Lemma close_component_spec node count above stack' on raw :
  node ∉ above -> Forall (fun x => (x < length ids)%nat) (above ++ [node]) ->
  length on = length ids -> length raw = length ids ->
  exists on' raw', gives cancelled (close_component node count (above ++ node :: stack') on raw) (Ok (stack', on', raw')) /\
    length on' = length ids /\ length raw' = length ids /\
    forall x, on' !! x = (if decide (x ∈ above ++ [node]) then Some false else on !! x) /\
              raw' !! x = (if decide (x ∈ above ++ [node]) then Some (Z.of_nat count) else raw !! x).
Proof.
  revert on raw. induction above as [|m above IH]; intros on raw Hn Hr Hon Hraw.
  - inversion Hr as [|? ? Hlt _]; subst. cbn [app close_component]. rewrite !set_at_spec by lia.
    exists (<[node := false]> on), (<[node := Z.of_nat count]> raw). rewrite !length_insert. split_and!; [|done..|].
    { repeat gives_step. rewrite Nat.eqb_refl. gives_step. }
    intros x. cbn [app]. destruct (decide (x ∈ [node])) as [->%list_elem_of_singleton|Hne].
    + by rewrite !list_lookup_insert_eq by lia.
    + apply not_elem_of_cons in Hne as [Hne _]. by rewrite !list_lookup_insert_ne.
  - apply not_elem_of_cons in Hn as [Hne Hn]. inversion Hr as [|? ? Hlt Hr']; subst.
    destruct (IH (<[m := false]> on) (<[m := Z.of_nat count]> raw) Hn Hr') as (on'&raw'&Hrun&Hl1&Hl2&Hx); [by rewrite length_insert..|].
    exists on', raw'. split_and!; [|done..|].
    { cbn [app close_component]. rewrite !set_at_spec by lia. do 2 gives_step.
      rewrite (proj2 (Nat.eqb_neq m node)) by done. exact Hrun. }
    intros x. destruct (Hx x) as [-> ->]. rewrite <-app_comm_cons. destruct (decide (x ∈ above ++ [node])) as [H|H].
    + by rewrite !decide_True by (by right).
    + destruct (decide (x = m)) as [->|Hxm].
      * rewrite !decide_True by left. by rewrite !list_lookup_insert_eq by lia.
      * rewrite !decide_False by (by intros [|]%elem_of_cons). by rewrite !list_lookup_insert_ne.
Qed.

Directions for this task: The line containing "- inversion Hr" marks where to begin; copy it and every later line exactly, through the end of the data.

Answer to the problem:
  - inversion Hr as [|? ? Hlt _]; subst. cbn [app close_component]. rewrite !set_at_spec by lia.
    exists (<[node := false]> on), (<[node := Z.of_nat count]> raw). rewrite !length_insert. split_and!; [|done..|].
    { repeat gives_step. rewrite Nat.eqb_refl. gives_step. }
    intros x. cbn [app]. destruct (decide (x ∈ [node])) as [->%list_elem_of_singleton|Hne].
    + by rewrite !list_lookup_insert_eq by lia.
    + apply not_elem_of_cons in Hne as [Hne _]. by rewrite !list_lookup_insert_ne.
  - apply not_elem_of_cons in Hn as [Hne Hn]. inversion Hr as [|? ? Hlt Hr']; subst.
    destruct (IH (<[m := false]> on) (<[m := Z.of_nat count]> raw) Hn Hr') as (on'&raw'&Hrun&Hl1&Hl2&Hx); [by rewrite length_insert..|].
    exists on', raw'. split_and!; [|done..|].
    { cbn [app close_component]. rewrite !set_at_spec by lia. do 2 gives_step.
      rewrite (proj2 (Nat.eqb_neq m node)) by done. exact Hrun. }
    intros x. destruct (Hx x) as [-> ->]. rewrite <-app_comm_cons. destruct (decide (x ∈ above ++ [node])) as [H|H].
    + by rewrite !decide_True by (by right).
    + destruct (decide (x = m)) as [->|Hxm].
      * rewrite !decide_True by left. by rewrite !list_lookup_insert_eq by lia.
      * rewrite !decide_False by (by intros [|]%elem_of_cons). by rewrite !list_lookup_insert_ne.
Qed.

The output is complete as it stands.